A backlash from climate change campaigners is not the only problem to contend with. For starters, America’s friendly tax environment does not exist in Europe. “If companies spend money on a new private jet, they can claim capital allowances for depreciation, which they can offset against their corporate profits,” Tebbit explained.
Then there are structural issues. “In Europe, there are public transport alternatives — rail, for instance — and that can often be a much better use of your working time,” said one investment banker who has worked on private jet market deals. “Then there is the pure distance. Many European cities are much closer together. Finally, it is the experience. Many American airports can be dreadful.” In Europe, the banker added, airports are of a higher standard, meaning the well-heeled may settle for taking commercial flights with the rest of us.
Lower prices could be enough for travellers on this side of the pond to overlook those objections. Flexjet has pioneered fractional ownership, where customers buy a share — typically, an eighth or a sixteenth — in an aircraft. That fraction could cost them anything from $1.6 million to $5 million, depending on the size of the aircraft.
Customers commit to a five-year term, during which they also pay at least €22,600 (£19,000) a month to ensure there is always an aircraft available, for which they then must pay an additional charge per flight. As a result, many of them rarely fly in the aircraft in which they actually own a share.

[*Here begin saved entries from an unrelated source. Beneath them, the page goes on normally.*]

(** [DomainSaleOptions()] *)
Definition default_options : DomainSaleOptions :=
mkOptions false DEFAULT_CACHE_TTL 5.

(** [source: Union[str, List[str]]]: a string, or a list by reference. *)
Inductive source_value : Type :=
| SourceStr (s : string)
| SourceList (ref : nat).

Record DomainSaleResponse : Type := mkResponse {
domain : string;
for_sale : bool;
price : pyval;
url : pyval;
contact : pyval;
expires : pyval;
source : source_value;
errors : list string
}.

(** [DomainSaleResponse(domain=domain)] *)
Definition new_response (domain : string) : DomainSaleResponse :=
mkResponse domain false PNone PNone PNone PNone (SourceStr "dns") [].

(** [response.errors.append(msg)] *)
Definition append_error (msg : string) (r : DomainSaleResponse)
: DomainSaleResponse :=
mkResponse (domain r) (for_sale r) (price r) (url r) (contact r) (expires r)
           (source r) (errors r ++ [msg])%list.

(** The assignments of the last block of [get_domain_sale_status]. *)
Definition set_for_sale (price url contact expires : pyval) (sources : nat)
  (r : DomainSaleResponse) : DomainSaleResponse :=
mkResponse (domain r) true price url contact expires (SourceList sources)
           (errors r).

(** [DomainSaleResponse.to_dict()], read with the list objects [h]. *)
Definition to_dict (h : list (list string)) (r : DomainSaleResponse)
: list (string * pyval) :=
[("domain", PStr (domain r));
 ("forSale", PBool (for_sale r));
 ("price", price r);
 ("url", url r);
 ("contact", contact r);
 ("expires", expires r);
 ("source", match source r with
            | SourceStr s => PStr s
            | SourceList ref => PList (map PStr (deref h ref))
            end);
 ("errors", PList (map PStr (errors r)))].

(** [DomainSaleResponse.to_html()] *)
Definition to_html (h : list (list string)) (r : DomainSaleResponse)
: result string :=
if for_sale r then renderer.render_sale_info (to_dict h r)
else match errors r with
     | _ :: _ => renderer.render_error (PStr (join ", " (errors r)))
     | [] => renderer.render_error
               (PStr ("Domain " +:+ domain r +:+ " is not for sale"))
     end.

(** [record_data.get(key)] *)
Definition get_method (L : PyLib) (record_data : pyval) (key : string)
: result pyval :=
match record_data with
| PDict d => Return (dict_get_default key d)
| v => Raise (Exn AttributeError (error_text L "get" v))
end.

Definition dns_cache_ref : cache.cache_ref State (list string * nat) :=
cache.mkRef dns_cache set_dns_cache.

Definition rdap_cache_ref : cache.cache_ref State bool :=
cache.mkRef rdap_cache set_rdap_cache.

(** The frame of one call: the process and the response being filled. *)
Definition Frame : Type := (State * DomainSaleResponse)%type.

Definition global {A : Type} (c : M State A) : M Frame A :=
fun f => let (r, s') := c (fst f) in (r, (s', snd f)).

Definition on_response (g : DomainSaleResponse -> DomainSaleResponse)
: M Frame unit :=
modify (fun f : Frame => (fst f, g (snd f))).

Section api.
Variable L : PyLib.
Variable W : World.

(** [@cached(dns_cache, lambda resolver, domain: f"dns:{domain}")] *)
Definition _lookup_txt_records
  : resolver.DNSSecResolver * string -> M State (list string * nat) :=
  cache.cached L (time_time W) dns_cache_ref
    (fun args => "dns:" +:+ snd args)
    (fun args => resolver.lookup_for_sale_record L W (fst args) (snd args)).

(** [@cached(rdap_cache, lambda client, domain: f"rdap:{domain}")] *)
Definition _check_rdap_status
  : rdap.RDAPClient * string -> M State bool :=
  cache.cached L (time_time W) rdap_cache_ref
    (fun args => "rdap:" +:+ snd args)
    (fun args => rdap.check_for_sale_status W (fst args) (snd args)).

(** One turn of the loop over the texts: [inl] is the value assigned to
    [record_data], [inr] stands for the handled exception.  The date is
    read for every text; [_validate_expires] is the only reader. *)
Definition try_record (txt_record : string) : M Frame (pyval + unit) :=
  mtry_except
    (today <- global (datetime_now_date W) ;;
     record_data <-
       lift_result (validator.extract_and_validate_record L today txt_record) ;;
     ret (inl record_data))%M
    [([SchemaValidationError; FieldValidationError; SizeExceededError],
      fun e => (on_response (append_error (str e)) ;;; ret (inr tt))%M)].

After five years, customers can either sell their stake back to Flexjet, keep it and renew, or trade it in against a stake in a different aircraft.
Larger rival NetJets, which billionaire owner Buffett has claimed is “in a class by itself” and has “done what Ferrari has done” for cars, has rolled out its own version of this model.
Vista, ranked third among the private jet operators, is pushing shared charters, where individuals can book an empty seat on a flight — almost like an Uber. This might seem paradoxical, given that private jets are meant to offer a sense of exclusivity and privacy, but it does allow the original customer to lower the cost of their charter while also reducing the per-passenger carbon footprint.
Despite the positive trends for private jet flights, new figures reveal that departures from Europe are 1 per cent down so far in 2024 compared with a year ago. Ricci, however, is the eternal optimist. He points out that it is an error to think of Europe in isolation. With planes such as the G650 able to circumnavigate the globe with just one stop, it makes sense to link up with the wealthy entrepreneurs from oil-rich nations in the Middle East.
“In Europe, what we found is that we have a lot of traffic to the Middle East. Opening the Middle East is a big strategy for us to be able to have enough traffic, because a lot of the Middle East goes to Europe.”
And Ricci has one last pitch to the uber-wealthy: “Remember, when you fly with us, you’re not trackable. If you have a corporate jet, everybody knows the registration number of that jet. Take Elon Musk — everybody knows his number. But when he flies with us, he could be on any one of 300 planes.”